Definition fetch_tweets (client : TweepyClient) (now : Z) : SE pyval :=
  let username := "elonmusk" in
  let! user_id := get_user_id_cached client username now in
  get_tweets_cached client user_id now.

(** [scrape()]: every clock reading of one scrape is [now]. *)
Definition scrape (client : TweepyClient) (now : Z) : SE ScrapeResult :=
  let! tweets := fetch_tweets client now in
  se_lift (ScrapeResult_new now (Some tweets) (Some (Some now)) None).

(** ** [Scraper]: the base class's cache helpers

    [self.cache] is an optional [Cache]; the helpers are modelled over a
    [MemoryCache] ([None] when no cache is configured). *)
Definition scraper_get_cache_key (class_name : string) (args : list pyval)
    (kwargs : list (string * pyval)) : res string :=
  let? k := create_cache_key args kwargs in
  ret (concat_str [class_name; ":"; k]).

Definition scraper_cache_get (cache : option mcache) (key : string) (now : Z)
  : pyval * option mcache :=
  match cache with
  | None => (PyNone, None)
  | Some c => let '(v, c') := mc_get c key now in (v, Some c')
  end.

Definition scraper_cache_set (cache : option mcache) (key : string) (value : pyval)
    (ttl : option Z) (now : Z) : option mcache :=
  match cache with
  | None => None
  | Some c => Some (mc_set c key value ttl now)
  end.

(** ** [load_dotenv]: the loop over the lines of the file

    The file is its decoded text, a list of characters; text mode
    translates ["\r\n"] and ["\r"] to ["\n"], and iteration yields the
    lines with their newline.  [os.environ] is a map, returned with the
    exception that ended the load, if any; setting a variable fails as
    CPython's [putenv] does: a NUL in the name or value raises
    [ValueError], an empty name makes [setenv] fail with [EINVAL]. *)
Inductive env_error : Type :=
| EnvValueError (msg : string)
| EnvOSError (errno : Z).

Definition ch_nl : ascii := chr 10.
Definition ch_cr : ascii := chr 13.

Fixpoint translate_newlines (l : list ascii) : list ascii :=
  match l with
  | [] => []
  | c :: l' =>
      if Ascii.eqb c ch_cr then
        match l' with
        | c2 :: l'' => if Ascii.eqb c2 ch_nl then ch_nl :: translate_newlines l''
                       else ch_nl :: translate_newlines l'
        | [] => [ch_nl]
        end
      else c :: translate_newlines l'
  end.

■ Exercise brief: Every piece of the data is to be set down again exactly.

■ Answer area:
Definition fetch_tweets (client : TweepyClient) (now : Z) : SE pyval :=
  let username := "elonmusk" in
  let! user_id := get_user_id_cached client username now in
  get_tweets_cached client user_id now.

(** [scrape()]: every clock reading of one scrape is [now]. *)
Definition scrape (client : TweepyClient) (now : Z) : SE ScrapeResult :=
  let! tweets := fetch_tweets client now in
  se_lift (ScrapeResult_new now (Some tweets) (Some (Some now)) None).

(** ** [Scraper]: the base class's cache helpers

    [self.cache] is an optional [Cache]; the helpers are modelled over a
    [MemoryCache] ([None] when no cache is configured). *)
Definition scraper_get_cache_key (class_name : string) (args : list pyval)
    (kwargs : list (string * pyval)) : res string :=
  let? k := create_cache_key args kwargs in
  ret (concat_str [class_name; ":"; k]).

Definition scraper_cache_get (cache : option mcache) (key : string) (now : Z)
  : pyval * option mcache :=
  match cache with
  | None => (PyNone, None)
  | Some c => let '(v, c') := mc_get c key now in (v, Some c')
  end.

Definition scraper_cache_set (cache : option mcache) (key : string) (value : pyval)
    (ttl : option Z) (now : Z) : option mcache :=
  match cache with
  | None => None
  | Some c => Some (mc_set c key value ttl now)
  end.

(** ** [load_dotenv]: the loop over the lines of the file

    The file is its decoded text, a list of characters; text mode
    translates ["\r\n"] and ["\r"] to ["\n"], and iteration yields the
    lines with their newline.  [os.environ] is a map, returned with the
    exception that ended the load, if any; setting a variable fails as
    CPython's [putenv] does: a NUL in the name or value raises
    [ValueError], an empty name makes [setenv] fail with [EINVAL]. *)
Inductive env_error : Type :=
| EnvValueError (msg : string)
| EnvOSError (errno : Z).

Definition ch_nl : ascii := chr 10.
Definition ch_cr : ascii := chr 13.

Fixpoint translate_newlines (l : list ascii) : list ascii :=
  match l with
  | [] => []
  | c :: l' =>
      if Ascii.eqb c ch_cr then
        match l' with
        | c2 :: l'' => if Ascii.eqb c2 ch_nl then ch_nl :: translate_newlines l''
                       else ch_nl :: translate_newlines l'
        | [] => [ch_nl]
        end
      else c :: translate_newlines l'
  end.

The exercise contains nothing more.